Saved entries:

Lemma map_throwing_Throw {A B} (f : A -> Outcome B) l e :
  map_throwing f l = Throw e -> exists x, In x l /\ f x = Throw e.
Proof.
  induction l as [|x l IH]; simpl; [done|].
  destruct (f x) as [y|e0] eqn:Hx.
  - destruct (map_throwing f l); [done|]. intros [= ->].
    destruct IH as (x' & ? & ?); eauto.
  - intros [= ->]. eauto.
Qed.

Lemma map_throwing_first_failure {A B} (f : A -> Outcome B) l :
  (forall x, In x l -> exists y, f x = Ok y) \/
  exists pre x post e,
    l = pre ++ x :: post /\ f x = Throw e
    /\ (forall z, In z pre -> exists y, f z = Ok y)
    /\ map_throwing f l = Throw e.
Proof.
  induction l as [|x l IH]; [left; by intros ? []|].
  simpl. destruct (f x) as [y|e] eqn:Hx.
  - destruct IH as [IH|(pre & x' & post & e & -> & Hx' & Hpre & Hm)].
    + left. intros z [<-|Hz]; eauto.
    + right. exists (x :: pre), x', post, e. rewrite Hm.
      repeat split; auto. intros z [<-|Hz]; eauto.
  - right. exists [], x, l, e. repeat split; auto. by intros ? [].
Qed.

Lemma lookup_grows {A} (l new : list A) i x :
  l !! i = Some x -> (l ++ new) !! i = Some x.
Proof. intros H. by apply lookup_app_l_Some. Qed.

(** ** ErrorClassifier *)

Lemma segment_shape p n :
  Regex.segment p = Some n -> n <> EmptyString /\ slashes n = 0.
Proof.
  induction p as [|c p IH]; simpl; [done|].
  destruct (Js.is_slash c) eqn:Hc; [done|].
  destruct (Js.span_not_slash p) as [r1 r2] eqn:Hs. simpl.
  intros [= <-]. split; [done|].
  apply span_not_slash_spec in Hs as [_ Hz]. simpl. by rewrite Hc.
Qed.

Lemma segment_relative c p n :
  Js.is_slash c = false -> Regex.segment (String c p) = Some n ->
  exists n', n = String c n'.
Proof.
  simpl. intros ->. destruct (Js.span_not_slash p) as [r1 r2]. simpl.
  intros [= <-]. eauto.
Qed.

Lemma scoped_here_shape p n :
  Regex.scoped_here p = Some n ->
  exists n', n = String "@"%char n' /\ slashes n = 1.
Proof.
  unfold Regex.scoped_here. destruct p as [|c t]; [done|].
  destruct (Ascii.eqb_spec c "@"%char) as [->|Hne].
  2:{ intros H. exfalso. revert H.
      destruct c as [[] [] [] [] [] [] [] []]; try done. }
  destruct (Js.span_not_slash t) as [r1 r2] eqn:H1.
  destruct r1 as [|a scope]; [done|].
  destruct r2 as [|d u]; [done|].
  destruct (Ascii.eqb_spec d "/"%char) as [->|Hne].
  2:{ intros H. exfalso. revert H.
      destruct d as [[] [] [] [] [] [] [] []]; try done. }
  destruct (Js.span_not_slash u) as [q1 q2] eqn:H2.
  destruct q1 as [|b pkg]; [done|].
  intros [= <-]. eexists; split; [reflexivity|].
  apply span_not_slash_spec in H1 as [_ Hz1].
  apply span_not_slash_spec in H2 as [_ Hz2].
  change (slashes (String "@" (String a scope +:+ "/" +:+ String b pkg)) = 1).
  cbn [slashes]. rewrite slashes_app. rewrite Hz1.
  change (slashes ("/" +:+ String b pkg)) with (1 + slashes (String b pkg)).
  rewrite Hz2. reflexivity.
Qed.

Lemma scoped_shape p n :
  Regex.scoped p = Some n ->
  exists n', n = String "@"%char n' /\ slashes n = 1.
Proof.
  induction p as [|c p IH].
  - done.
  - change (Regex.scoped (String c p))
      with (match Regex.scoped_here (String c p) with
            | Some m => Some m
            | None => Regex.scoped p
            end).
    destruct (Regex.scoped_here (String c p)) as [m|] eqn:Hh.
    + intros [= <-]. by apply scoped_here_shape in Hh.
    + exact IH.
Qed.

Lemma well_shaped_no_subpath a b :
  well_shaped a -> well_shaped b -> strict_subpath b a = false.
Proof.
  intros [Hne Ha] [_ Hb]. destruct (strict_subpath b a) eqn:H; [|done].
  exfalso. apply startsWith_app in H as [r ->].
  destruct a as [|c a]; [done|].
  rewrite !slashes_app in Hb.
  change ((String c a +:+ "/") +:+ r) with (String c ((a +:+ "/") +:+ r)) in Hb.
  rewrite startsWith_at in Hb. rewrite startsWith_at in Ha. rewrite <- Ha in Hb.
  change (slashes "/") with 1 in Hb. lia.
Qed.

---

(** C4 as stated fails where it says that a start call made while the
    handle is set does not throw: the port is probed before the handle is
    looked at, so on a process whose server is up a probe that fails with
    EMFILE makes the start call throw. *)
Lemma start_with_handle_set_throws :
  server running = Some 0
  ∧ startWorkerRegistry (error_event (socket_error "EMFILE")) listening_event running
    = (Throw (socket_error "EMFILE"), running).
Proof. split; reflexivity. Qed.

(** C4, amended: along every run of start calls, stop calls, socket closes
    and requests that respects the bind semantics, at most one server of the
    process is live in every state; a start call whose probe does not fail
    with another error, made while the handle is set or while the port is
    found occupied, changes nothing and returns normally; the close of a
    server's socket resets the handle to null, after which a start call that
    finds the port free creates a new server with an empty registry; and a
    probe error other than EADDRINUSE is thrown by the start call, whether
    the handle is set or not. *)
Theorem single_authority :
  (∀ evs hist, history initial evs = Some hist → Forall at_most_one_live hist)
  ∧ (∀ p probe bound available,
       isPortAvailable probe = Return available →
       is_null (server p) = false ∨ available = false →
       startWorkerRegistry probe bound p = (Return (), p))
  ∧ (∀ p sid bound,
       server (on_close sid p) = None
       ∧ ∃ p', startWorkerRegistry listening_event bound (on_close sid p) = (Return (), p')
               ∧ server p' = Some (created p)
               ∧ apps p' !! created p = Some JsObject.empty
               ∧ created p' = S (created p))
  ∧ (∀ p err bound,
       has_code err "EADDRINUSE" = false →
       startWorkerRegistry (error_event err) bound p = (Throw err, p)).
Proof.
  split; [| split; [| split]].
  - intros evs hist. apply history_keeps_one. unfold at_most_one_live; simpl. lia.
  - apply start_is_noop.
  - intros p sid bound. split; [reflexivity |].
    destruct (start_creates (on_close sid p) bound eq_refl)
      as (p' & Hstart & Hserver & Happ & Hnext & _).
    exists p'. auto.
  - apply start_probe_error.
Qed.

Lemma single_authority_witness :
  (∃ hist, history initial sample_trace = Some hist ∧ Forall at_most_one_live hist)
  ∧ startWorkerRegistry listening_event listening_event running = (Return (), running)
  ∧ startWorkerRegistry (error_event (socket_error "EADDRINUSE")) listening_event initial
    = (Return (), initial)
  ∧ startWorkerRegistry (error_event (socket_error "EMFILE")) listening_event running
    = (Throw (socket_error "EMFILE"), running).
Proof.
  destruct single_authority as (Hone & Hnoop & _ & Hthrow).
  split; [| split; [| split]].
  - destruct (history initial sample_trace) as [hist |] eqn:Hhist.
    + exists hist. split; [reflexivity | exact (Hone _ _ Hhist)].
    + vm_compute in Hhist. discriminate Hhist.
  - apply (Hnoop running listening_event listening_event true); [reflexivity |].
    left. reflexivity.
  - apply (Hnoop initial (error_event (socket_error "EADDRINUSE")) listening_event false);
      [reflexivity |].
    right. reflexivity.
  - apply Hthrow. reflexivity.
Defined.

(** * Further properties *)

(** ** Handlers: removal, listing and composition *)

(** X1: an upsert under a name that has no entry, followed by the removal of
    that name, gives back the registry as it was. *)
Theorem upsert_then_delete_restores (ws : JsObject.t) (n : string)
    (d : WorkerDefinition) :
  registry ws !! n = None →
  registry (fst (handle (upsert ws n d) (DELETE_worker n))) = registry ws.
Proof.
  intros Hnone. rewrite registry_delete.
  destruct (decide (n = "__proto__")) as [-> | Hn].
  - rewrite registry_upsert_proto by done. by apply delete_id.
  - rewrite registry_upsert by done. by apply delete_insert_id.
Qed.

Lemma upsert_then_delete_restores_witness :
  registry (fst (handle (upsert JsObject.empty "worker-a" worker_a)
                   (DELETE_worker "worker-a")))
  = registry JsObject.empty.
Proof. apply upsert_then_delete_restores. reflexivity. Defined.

**WHAT THIS TASK INVOLVES**. Would you report every line of the entries above containing the word "initial"?

**WRITTEN RESPONSE**.
  (∀ evs hist, history initial evs = Some hist → Forall at_most_one_live hist)
  (∃ hist, history initial sample_trace = Some hist ∧ Forall at_most_one_live hist)
  ∧ startWorkerRegistry (error_event (socket_error "EADDRINUSE")) listening_event initial
    = (Return (), initial)
  - destruct (history initial sample_trace) as [hist |] eqn:Hhist.
  - apply (Hnoop initial (error_event (socket_error "EADDRINUSE")) listening_event false);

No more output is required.